» Records from a data source
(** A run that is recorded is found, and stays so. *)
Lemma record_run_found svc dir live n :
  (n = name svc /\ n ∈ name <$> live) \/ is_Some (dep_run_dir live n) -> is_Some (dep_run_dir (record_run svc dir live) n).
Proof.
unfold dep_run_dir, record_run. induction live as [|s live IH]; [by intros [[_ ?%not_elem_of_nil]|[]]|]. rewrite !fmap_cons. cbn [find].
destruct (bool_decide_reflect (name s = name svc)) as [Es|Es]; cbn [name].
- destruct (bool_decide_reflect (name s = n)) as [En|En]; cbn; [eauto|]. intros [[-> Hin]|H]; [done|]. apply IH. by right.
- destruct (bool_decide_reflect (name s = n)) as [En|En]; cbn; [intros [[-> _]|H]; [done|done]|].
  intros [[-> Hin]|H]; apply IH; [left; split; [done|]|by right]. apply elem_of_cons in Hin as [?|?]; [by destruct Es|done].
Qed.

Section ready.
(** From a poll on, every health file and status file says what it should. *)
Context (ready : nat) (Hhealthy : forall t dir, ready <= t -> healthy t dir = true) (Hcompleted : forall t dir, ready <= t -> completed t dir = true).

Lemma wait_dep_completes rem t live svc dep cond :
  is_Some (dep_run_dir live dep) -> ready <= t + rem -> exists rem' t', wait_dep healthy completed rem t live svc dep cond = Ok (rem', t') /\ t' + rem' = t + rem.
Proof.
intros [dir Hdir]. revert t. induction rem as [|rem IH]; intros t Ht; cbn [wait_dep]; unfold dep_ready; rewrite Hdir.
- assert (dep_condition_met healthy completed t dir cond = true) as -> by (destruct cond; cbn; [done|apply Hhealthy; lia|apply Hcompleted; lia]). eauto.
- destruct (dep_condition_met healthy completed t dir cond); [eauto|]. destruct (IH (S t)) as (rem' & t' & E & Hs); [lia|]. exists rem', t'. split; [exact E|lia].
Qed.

---

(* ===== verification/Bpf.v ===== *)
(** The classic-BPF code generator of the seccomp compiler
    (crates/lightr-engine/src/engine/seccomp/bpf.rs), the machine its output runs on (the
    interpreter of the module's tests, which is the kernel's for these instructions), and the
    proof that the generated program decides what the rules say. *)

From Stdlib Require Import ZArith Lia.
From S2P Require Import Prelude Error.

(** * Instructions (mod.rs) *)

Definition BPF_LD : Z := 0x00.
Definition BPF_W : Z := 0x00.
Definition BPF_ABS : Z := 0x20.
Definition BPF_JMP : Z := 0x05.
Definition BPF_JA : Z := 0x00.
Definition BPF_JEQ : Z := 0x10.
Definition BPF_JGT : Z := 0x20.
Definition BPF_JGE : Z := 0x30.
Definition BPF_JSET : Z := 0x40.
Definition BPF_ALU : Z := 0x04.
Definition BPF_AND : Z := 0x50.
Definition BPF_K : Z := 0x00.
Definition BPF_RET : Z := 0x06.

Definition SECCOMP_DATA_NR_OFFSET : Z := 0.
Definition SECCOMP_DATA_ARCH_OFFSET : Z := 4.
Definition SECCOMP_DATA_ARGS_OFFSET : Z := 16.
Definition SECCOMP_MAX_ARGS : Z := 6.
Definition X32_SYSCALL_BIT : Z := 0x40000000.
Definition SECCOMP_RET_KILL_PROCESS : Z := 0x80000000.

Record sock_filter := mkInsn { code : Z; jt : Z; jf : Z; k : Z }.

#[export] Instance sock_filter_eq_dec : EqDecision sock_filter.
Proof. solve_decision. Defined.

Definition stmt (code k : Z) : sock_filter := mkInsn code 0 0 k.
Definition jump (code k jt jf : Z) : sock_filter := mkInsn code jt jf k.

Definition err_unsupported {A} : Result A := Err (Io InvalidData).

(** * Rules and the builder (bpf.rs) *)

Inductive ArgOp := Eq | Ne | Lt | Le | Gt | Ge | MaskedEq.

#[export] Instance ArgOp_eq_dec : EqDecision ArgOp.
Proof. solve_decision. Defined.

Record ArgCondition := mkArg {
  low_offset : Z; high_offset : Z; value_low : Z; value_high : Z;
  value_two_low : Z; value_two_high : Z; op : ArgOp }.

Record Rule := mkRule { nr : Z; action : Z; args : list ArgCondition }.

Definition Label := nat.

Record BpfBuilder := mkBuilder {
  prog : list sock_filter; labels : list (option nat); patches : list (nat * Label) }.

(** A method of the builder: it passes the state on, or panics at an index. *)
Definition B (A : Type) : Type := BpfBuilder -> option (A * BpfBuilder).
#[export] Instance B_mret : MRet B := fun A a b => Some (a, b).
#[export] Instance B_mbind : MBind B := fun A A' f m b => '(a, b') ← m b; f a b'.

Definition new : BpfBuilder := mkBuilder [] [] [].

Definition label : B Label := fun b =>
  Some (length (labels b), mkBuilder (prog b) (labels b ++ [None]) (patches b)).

» Task
Lines with "completed" in the records above: copy every one of them.

» Result for this task
Context (ready : nat) (Hhealthy : forall t dir, ready <= t -> healthy t dir = true) (Hcompleted : forall t dir, ready <= t -> completed t dir = true).
  is_Some (dep_run_dir live dep) -> ready <= t + rem -> exists rem' t', wait_dep healthy completed rem t live svc dep cond = Ok (rem', t') /\ t' + rem' = t + rem.
- assert (dep_condition_met healthy completed t dir cond = true) as -> by (destruct cond; cbn; [done|apply Hhealthy; lia|apply Hcompleted; lia]). eauto.
- destruct (dep_condition_met healthy completed t dir cond); [eauto|]. destruct (IH (S t)) as (rem' & t' & E & Hs); [lia|]. exists rem', t'. split; [exact E|lia].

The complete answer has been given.